Otosclerosis is a condition of the middle ear and mainly affects the tiny stapes bone. It causes gradual hearing loss. Treatments include hearing aids and surgery. The ossicles (bones) become knit together into an immovable mass, and do not transmit sound as well as when they are more flexible. Otosclerosis can also affect the other ossicles (malleus and incus) and the otic capsule.

The human ear is divided into three parts: the external, middle, and inner ear. The external ear gathers surrounding sounds and directs them toward the ear drum. This results in vibration of the ear drum and the three small bones of hearing called the malleus ("hammer"), incus ("anvil") and the stapes ("stirrup"). This mechanical energy is then converted to electrical energy by the inner ear and is subsequently transmitted to the brain and results in what we call “hearing”.

In most cases, it is just the stapes which is affected. However, sometimes, over time, otosclerosis can also affect the bony shell of the cochlea and the nerve cells within it. If this is the case, the damage to the nerve cells means that the transmission of nerve impulses to the brain can be affected. A different type of hearing loss, called sensorineural hearing loss, can then occur.

Symptoms of Otosclerosis

The hearing loss associated with otosclerosis usually starts around age 20 but it may begin anytime between the age of 15 and 45. Both ears may be affected in 80% of patients. Balance problems (including unsteadiness, vertigo, or other sensations of motion) may occur in 25-30% of patients. Approximately 75% of patients with otosclerosis will develop a ringing or “rushing” sound in the affected ear (called tinnitus).

Treatment for Otoscerlosis

For a mild case, no treatment may be needed, or just hearing aids. For more severe cases, a surgery called stapedectomy may resolve the situation. In a stapedectomy, the "bad" stapes middle ear bone is taken out and replaced with a prosthesis.

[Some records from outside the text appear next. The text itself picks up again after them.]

Section cleanup.
Context {S : Type} `{!Datastore S} `{!ResourceLaws S}.
Context (d : DatastoreSyncer).
Implicit Types (s : S).

Lemma delete_if_present_inv (m : eff S del_error unit) s r s' : delete_if_present m s = (r, s') ->
  exists r0, m s = (r0, s') /\ (r = Ok tt <-> forall e, r0 <> Err (DelFailed e)).
Proof.
  unfold delete_if_present. destruct (m s) as [[[]|[|e]] s1]; intros [= <- <-]; (eexists; split; [done|]); split; try done.
  intros Hno. by destruct (Hno e).
Qed.

(** What a part of the clean-up of one kind may change. *)
Record cleaned (k : kind) s0 s : Prop := {
  cl_kind : forall k' n, k' <> k -> locals s !! (k', n) = locals s0 !! (k', n) /\ brokers s !! (k', n) = brokers s0 !! (k', n);
  cl_locals : forall key, locals s !! key = locals s0 !! key \/ locals s !! key = None;
  cl_brokers : forall key, brokers s !! key = brokers s0 !! key \/
    (locals s0 !! key = Some (cl_ClusterID (localCluster d)) /\ brokers s !! key = None);
}.

#[local] Instance cleaned_preorder k : PreOrder (cleaned k).
Proof.
  split; [intros s; by split; auto|]. intros s0 s1 s2 [Hk1 Hl1 Hb1] [Hk2 Hl2 Hb2]. split.
  - intros k' n Hne. destruct (Hk1 k' n Hne) as [<- <-]. by apply Hk2.
  - intros key. destruct (Hl2 key) as [->| ->]; auto.
  - intros key. destruct (Hb2 key) as [->|[Hl ->]]; [apply Hb1|right; split; [|done]].
    destruct (Hl1 key) as [<-|Hn]; [done|congruence].
Qed.

Lemma local_deleted k n s r s' : delete_if_present (local_Delete k n) s = (r, s') ->
  cleaned k s s' /\ brokers s' = brokers s /\ (forall n', n' <> n -> locals s' !! (k, n') = locals s !! (k, n')) /\
  (r = Ok tt -> locals s' !! (k, n) = None).
Proof.
  intros Hd. apply delete_if_present_inv in Hd as (r0 & Hm & Hr). apply local_delete_ok in Hm as [Hb Hl].
  assert (Hl' : locals s' = locals s \/ locals s' = delete (k, n) (locals s)) by (rewrite Hl; destruct r0 as [|[]]; auto).
  split; [split|split; [done|split]].
  - intros k' n' Hne. rewrite Hb. split; [|done]. destruct Hl' as [->| ->]; [done|]. apply lookup_delete_ne. congruence.
  - intros key. destruct Hl' as [->| ->]; [by left|]. destruct (decide ((k, n) = key)) as [<-|Hne].
    + right. apply lookup_delete_eq.
    + left. by apply lookup_delete_ne.
  - intros key. left. by rewrite Hb.
  - intros n' Hne. destruct Hl' as [->| ->]; [done|]. apply lookup_delete_ne. congruence.
  - intros ->. destruct Hr as [Hr _]. specialize (Hr eq_refl). rewrite Hl. destruct r0 as [|[|e]]; [|..]; try apply lookup_delete_eq.
    by destruct (Hr e).
Qed.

Postoperative Care of Otosclerosis
  1. Do not blow your nose for three weeks following surgery. If you sneeze or cough keep your mouth open.
  2. Avoid any heavy lifting (over 4 kg), straining or bending for three weeks following surgery
  3. Keep your head elevated as much as possible. Sleep and rest on 2-3 pillows if possible.
  4. Do not get water in your ear. If showering/washing your hair, place a cotton wool ball coated in Vaseline in the car canal to seal it. If there is a separate incision keep this dry until your first post-operative visits.
  5. If you wear glasses either remove the arm on the operated side, or make certain that it does not rest on the incision behind your ear for one week.
  6. Replace the cotton wool ball daily until your first post-operative visit.
  7. Take your oral antibiotic as prescribed.
  8. You may use Panadol, Panadeine or Panadeine Forte for pain. Do NOT use Aspirin or other analgesics.
  9. If there is a separate incision a small amount of drainage may occur from this area also. If the drainage is profuse or develops a foul odour contact us.
  10. Popping sounds, a plugged sensation, ringing or fluctuating hearing may be occur during healing.
  11. Avoid travel by air for three weeks following surgery.
  12. If you should notice any swelling, redness or excessive pain, contact us.
  13. Some dizziness may occur after surgery. If severe or is associated with nausea or vomiting, contact us.
  14. Please contact our office to make an appointment to be seen 7-10 days after the time of your surgery unless stated otherwise by your physician.